:: Assignment ::
What lines in the material hold the string "Definition"? Return every one of them.
_ _ _
(** A condition, as the server checks it. *)
Lemma precondition_none m row :
  KvServer.m_headers m !! "if-match" = None → KvServer.m_headers m !! "if-none-match" = None →
  KvServer.kv_precondition m row = None.
Proof. intros H1 H2. unfold KvServer.kv_precondition. by rewrite H1, H2. Qed.

Lemma precondition_absent m row :
  KvServer.m_headers m !! "if-match" = None → KvServer.m_headers m !! "if-none-match" = Some "*" →
  KvServer.kv_precondition m row = if bool_decide (KvServer.version <$> row = None) then None else Some (refusal row).
Proof. intros H1 H2. unfold KvServer.kv_precondition. rewrite H1, H2. by destruct row. Qed.

Lemma precondition_version m row v :
  KvServer.m_headers m !! "if-match" = Some (KvServer.kv_etag v) → KvServer.m_headers m !! "if-none-match" = None →
  KvServer.kv_precondition m row
  = if bool_decide (KvServer.version <$> row = Some v) then None else Some (refusal row).
Proof.
  intros H1 H2. unfold KvServer.kv_precondition. rewrite H1, H2.
  destruct row as [row|]; [|by rewrite bool_decide_false]. cbn [fmap option_fmap option_map].
  destruct (decide (KvServer.kv_etag v = "*")) as [Hx|_]; [done|].
  change (KvServer.strip_weak (KvServer.kv_etag v)) with (KvServer.kv_etag v).
  rewrite (bool_decide_false (None = Some "*")), andb_false_r by done.
  destruct (decide (KvServer.version row = v)) as [<-|Hne].
  - by rewrite !bool_decide_true.
  - rewrite !bool_decide_false; [done|congruence|]. intros Hx%kv_etag_inj. done.
Qed.

(** A refusal is read as the conflict it is. *)
Lemma refusal_reads resp row :
  represents resp (refusal row) → (∀ r, row = Some r → (KvServer.version r < 2 ^ 64)%N) →
  resp_status resp = 412%N ∧ Kv.conflict resp = lost (KvServer.version <$> row).
Proof.
  intros [Hs He _] Hv. destruct row as [r|]; cbn in Hs; (split; [done|]); unfold Kv.conflict, lost.
  - rewrite (etag_reads resp (KvServer.version r)); [done| |by apply Hv]. rewrite He. apply lookup_insert_eq.
  - unfold Kv.etag_version. rewrite He. done.
Qed.

Context `{!Kv.KvWire}.

(** What a request made of the table, and what is made of its reply. *)
Definition effect (topic : string) (op : Op) (m : Cas) (r : option (KvServer.Reply * KvServer.Kv)) : Prop :=
  ∃ reply kv', r = Some (reply, kv') ∧ holds topic (promised op m).2 kv'
    ∧ ∀ resp, represents resp reply → answer_of op resp = Ok (promised op m).1.

Lemma refused_effect topic op m kv row :
  holds topic m kv → (KvServer.revision kv < 2 ^ 64)%N → row = KvServer.rows kv !! (topic, key_of op) →
  (∀ resp, resp_status resp = 412%N → answer_of op resp = Ok (Kv.conflict resp)) →
  promised op m = (lost (KvServer.version <$> row), m) →
  effect topic op m (Some (refusal row, kv)).
Proof.
  intros HH Hrev Hrow Ha Hp. exists (refusal row), kv. rewrite Hp. split_and!; [done..|].
  intros resp Hrep. destruct (refusal_reads resp row Hrep) as [Hs Hc].
  - intros r ->. destruct (holds_rows _ _ _ HH _ _ (eq_sym Hrow)) as (_ & _ & ?). lia.
  - cbn [fst]. by rewrite Ha, Hc.
Qed.

Lemma get_effect topic k wall m kv :
  holds topic m kv → (KvServer.revision kv < 2 ^ 64)%N →
  effect topic (Get k) m (Some (KvServer.kv_get topic k wall kv, kv)).
Proof.
  intros HH Hrev. unfold effect. eexists _, kv. split_and!; [done..|]. intros resp [Hs He Hb].
  cbn [answer_of promised fst]. unfold Kv.get_answer. unfold KvServer.kv_get in Hs, He, Hb.
  rewrite (holds_row _ _ _ _ _ HH) in Hs, He, Hb. rewrite (holds_map _ _ _ HH).
  destruct (KvServer.rows kv !! (topic, k)) as [r|] eqn:E; cbn in Hs; rewrite Hs; [|done].
  destruct (holds_rows _ _ _ HH _ _ E) as (_ & Ht & Hv). cbn [fmap option_fmap option_map].
  rewrite decide_True by done. cbn [KvServer.reply_body] in Hb. rewrite Hb, lossy_valid, of_as_bytes by done.
  unfold Kv.version_value. rewrite (etag_reads resp (KvServer.version r)); [done| |lia].
  rewrite He. cbn [KvServer.reply_headers KvServer.with_ foldl fst snd].
  rewrite lookup_insert_ne by done. apply lookup_insert_eq.
Qed.

Lemma put_effect topic k value expected wall msg m kv :
  holds topic m kv → (KvServer.revision kv + 1 < 2 ^ 64)%N → valid_op (Put k value expected) →
  KvServer.body msg = value →
  (∀ n, n = "if-match" ∨ n = "if-none-match" →
     KvServer.m_headers msg !! n = (list_to_map (Kv.put_headers expected) : gmap string string) !! n) →
  effect topic (Put k value expected) m (Some (KvServer.kv_put msg topic k ∅ wall kv)).
Proof.
  intros HH Hrev (_ & _ & Ht & Hlen) Hbody Hh. unfold KvServer.kv_put. rewrite Hbody, Ht.
  rewrite bool_decide_false by lia. cbn [negb]. unfold KvServer.ttl_of. rewrite lookup_empty.
  rewrite (holds_row _ _ _ _ _ HH). set (row := KvServer.rows kv !! (topic, k)).
  assert (Hpre : KvServer.kv_precondition msg row
    = if admits expected (KvServer.version <$> row) then None else Some (refusal row)).
  { pose proof (Hh _ (or_introl eq_refl)) as H1. pose proof (Hh _ (or_intror eq_refl)) as H2.
    destruct expected as [v|]; cbn [Kv.put_headers admits] in *; [|by apply precondition_none].
    destruct (decide (v = 0%N)); [by apply precondition_absent|by apply precondition_version]. }
  rewrite Hpre. pose proof (holds_current _ _ _ k HH) as Hcur. fold row in Hcur.
  destruct (admits expected (KvServer.version <$> row)) eqn:Ha.
  2: { apply refused_effect; [done|lia|done| |cbn [promised]; by rewrite Hcur, Ha].
       intros resp Hs. cbn. unfold Kv.put_answer. rewrite Hs. done. }
  eexists _, _. split; [done|]. cbn [promised]. rewrite Hcur, Ha. cbn [fst snd]. split.
  - apply (holds_put _ _ kv); [done..| |]; cbn [KvServer.rows KvServer.revision]; apply commit_rows.
  - intros resp [Hs He _]. cbn [answer_of]. unfold Kv.put_answer. rewrite decide_True.
    + unfold Kv.version_value. rewrite (etag_reads resp (KvServer.revision kv + 1)); [|done..].
      by rewrite (holds_clock _ _ _ HH).
    + cbn in Hs. destruct row; [by left|by right].
Qed.

Lemma deleted_effect topic k expected m kv :
  holds topic m kv →
  promised (Delete k expected) m
    = (Kv.map_ [("deleted", VBool true)], MkCas (delete k (entries m)) (clock m + 1)) →
  effect topic (Delete k expected) m
    (Some (KvServer.json 204 "" [],
           KvServer.kv_commit (KvServer.MkEvent topic k KvServer.OpDelete) (delete (topic, k)) kv)).
Proof.
  intros HH Hp. eexists _, _. rewrite Hp.
  split_and!; [done|apply (holds_delete _ _ kv); [done|apply commit_rows..]|].
  intros resp [Hs _ _]. cbn [answer_of]. unfold Kv.delete_answer. cbn in Hs. by rewrite Hs.
Qed.

Lemma delete_effect topic k expected wall msg m kv :
  holds topic m kv → (KvServer.revision kv + 1 < 2 ^ 64)%N →
  (∀ n, n = "if-match" ∨ n = "if-none-match" →
     KvServer.m_headers msg !! n = (list_to_map (Kv.delete_headers expected) : gmap string string) !! n) →
  effect topic (Delete k expected) m (Some (KvServer.kv_delete msg topic k wall kv)).
Proof.
  intros HH Hrev Hh. unfold KvServer.kv_delete. rewrite (holds_row _ _ _ _ _ HH).
  set (row := KvServer.rows kv !! (topic, k)).
  pose proof (Hh _ (or_introl eq_refl)) as H1. pose proof (Hh _ (or_intror eq_refl)) as H2.
  pose proof (holds_current _ _ _ k HH) as Hcur. fold row in Hcur.
  destruct expected as [v|]; cbn [Kv.delete_headers] in H1, H2.
  - change (KvServer.m_headers msg !! "if-match" = Some (KvServer.kv_etag v)) in H1.
    change (KvServer.m_headers msg !! "if-none-match" = None) in H2.
    rewrite bool_decide_false by (rewrite H1; naive_solver). rewrite (precondition_version _ _ v) by done.
    destruct (decide (KvServer.version <$> row = Some v)) as [He|He].
    + rewrite bool_decide_true by done. apply deleted_effect; [done|]. cbn [promised]. rewrite Hcur, He.
      by rewrite bool_decide_true by by right.
    + rewrite bool_decide_false by done. apply refused_effect; [done|lia|done| |].
      * intros resp Hs. cbn. unfold Kv.delete_answer. rewrite Hs. done.
      * cbn [promised]. rewrite Hcur. by rewrite bool_decide_false by naive_solver.
  - change (KvServer.m_headers msg !! "if-match" = None) in H1.
    change (KvServer.m_headers msg !! "if-none-match" = None) in H2.
    rewrite H1. destruct row as [r|] eqn:Hrow.
    + rewrite bool_decide_false by naive_solver. rewrite precondition_none by done.
      apply deleted_effect; [done|]. cbn [promised]. rewrite Hcur. cbn [fmap option_fmap option_map].
      by rewrite bool_decide_true by by left.
    + rewrite bool_decide_true by done. eexists _, kv. split; [done|]. cbn [promised]. rewrite Hcur. split; [done|].
      intros resp [Hs _ _]. cbn [answer_of]. unfold Kv.delete_answer. cbn in Hs. by rewrite Hs.
Qed.
End op.

Lemma key_text k : KvServer.kv_valid_key k = true → is_text k.
Proof.
  unfold KvServer.kv_valid_key. destruct (str_is_empty k); [done|].
  destruct (bool_decide _); [done|]. destruct (forallb KvServer.key_char (as_bytes k)) eqn:Hc; [|done]. intros _.
  apply ascii_utf8, Forall_forall. intros c Hin.
  rewrite forallb_forall in Hc. specialize (Hc c). rewrite <-list_elem_of_In in Hc. specialize (Hc Hin).
  destruct c as [[] [] [] [] [] [] [] []]; vm_compute in Hc |- *; done.
Qed.

(** ** A conversation with the server

    Each operation is the connector's call over a network that carries its
    request to the server and the server's reply back in time; the server
    keeps the time of its wall. *)
Section talk.
Context `{!Env} `{!Pem} `{!RestWire} `{!Kv.KvWire} `{!KvLaws} `{!Httparse} `{!JsonText}.
Context (wraps : bool) (agent : string) (scope : option Scope) (sc : Kv.KvScope) (u : Url.Url).
Context (link : bytes → KvServer.Reply → Net).

Definition request_of (op : Op) : option bytes :=
  let url := asked_url u ("/" +:+ Kv.escape (key_of op)) in
  entry ← matching (Kv.rest sc) url;
  let hs := if bool_decide (conditions_of op = []) then None else Some (conditions_of op) in
  match request_bytes agent url (method_of op) hs (body_of op) entry with Ok req => Some req | Err _ => None end.

Definition carries (net : Net) (req : bytes) (reply : KvServer.Reply) : Prop :=
  ∀ d, ∃ resp d', in_time Kv.TIMEOUT (delivered wraps sc u req) d = Ret (Ok resp) d' ∧ represents resp reply.

Fixpoint talk (ops : list (N * Op)) (kv : KvServer.Kv) : option (list CallResult) :=
  match ops with
  | [] => Some []
  | (wall, op) :: ops =>
      req ← request_of op;
      '(reply, kv) ← serve wall req kv;
      match @Kv.call _ _ _ _ wraps agent _ (link req reply) (name_of op) (Some (args_of op)) scope dechunker_default with
      | Ret r _ => rs ← talk ops kv; Some (r :: rs)
      | _ => None
      end
  end.

Fixpoint carried (ops : list (N * Op)) (kv : KvServer.Kv) : Prop :=
  match ops with
  | [] => True
  | (wall, op) :: ops => ∀ req reply kv', request_of op = Some req → serve wall req kv = Some (reply, kv') →
      carries (link req reply) req reply ∧ carried ops kv'
  end.

Context (Hscope : Kv.parse scope = Ok sc) (Hu : Url.parse (Kv.base sc) = Ok u).
Context (Hhost : Url.host u ≠ "") (Hline : one_line u) (Hagent : has_newline agent = false).
Context (topic : string) (Hpath : Url.path u = "/v1/" +:+ topic) (Htopic : valid_topic topic).

Lemma request_reads op topic' token :
  grants_topic sc u topic' token →
  ∃ req, asked agent u token (method_of op) ("/" +:+ Kv.escape (key_of op)) (conditions_of op) (body_of op) = Ok req
    ∧ request_of op = Some req
    ∧ message_of req = Some (KvServer.MkMessage (method_of op) (key_path topic (key_of op))
                               (list_to_map (sent_headers agent u token (conditions_of op) (body_of op)))
                               (of_bytes (default [] (body_of op)))).
Proof.
  intros Hg.
  assert (Hkey : key_path topic (key_of op) = Url.path u +:+ "/kv" +:+ "/" +:+ Kv.escape (key_of op)).
  { rewrite Hpath. unfold key_path. by rewrite str_app_assoc. }
  destruct (asked_reads agent sc u topic' token Hg (method_of op) ("/" +:+ Kv.escape (key_of op)) (conditions_of op)
              (body_of op)) as (req & Hreq & Hread).
  - apply conditions_condition.
  - done.
  - done.
  - by destruct op.
  - unfold has_newline. by rewrite !contains_char_app, !escape_free.
  - by destruct op.
  - rewrite <-Hkey. by apply key_path_free.
  - exists req. split_and!; [done| |by rewrite Hkey].
    unfold request_of, matching. rewrite (gt_allow _ _ _ _ Hg). cbn [find_first]. rewrite covers_topic.
    cbn [mbind option_bind]. unfold asked in Hreq. by rewrite Hreq.
Qed.

(** What the server does of a request. *)
Lemma serve_effect op wall m kv req token :
  valid_op op → holds topic m kv → (KvServer.revision kv + 1 < 2 ^ 64)%N →
  message_of req = Some (KvServer.MkMessage (method_of op) (key_path topic (key_of op))
                           (list_to_map (sent_headers agent u token (conditions_of op) (body_of op)))
                           (of_bytes (default [] (body_of op)))) →
  effect topic op m (serve wall req kv).
Proof.
  intros Hop HH Hrev Hread. unfold serve. rewrite Hread. cbn [mbind option_bind].
  rewrite (route_key _ topic (key_of op)); [|done|apply Hop|done|destruct op; set_solver].
  pose proof (λ n, sent_condition agent u token (conditions_of op) (body_of op) n (conditions_condition op)) as Hh.
  destruct op as [k|k value v|k v]; cbn [KvServer.method method_of].
  - rewrite decide_True by done. apply get_effect; [done|lia].
  - rewrite decide_False, decide_True by done. apply put_effect; [done..|by apply of_as_bytes|exact Hh].
  - rewrite !decide_False by done. apply delete_effect; [done..|exact Hh].
Qed.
_ _ _
:: Solution to the problem ::
Definition effect (topic : string) (op : Op) (m : Cas) (r : option (KvServer.Reply * KvServer.Kv)) : Prop :=
Definition request_of (op : Op) : option bytes :=
Definition carries (net : Net) (req : bytes) (reply : KvServer.Reply) : Prop :=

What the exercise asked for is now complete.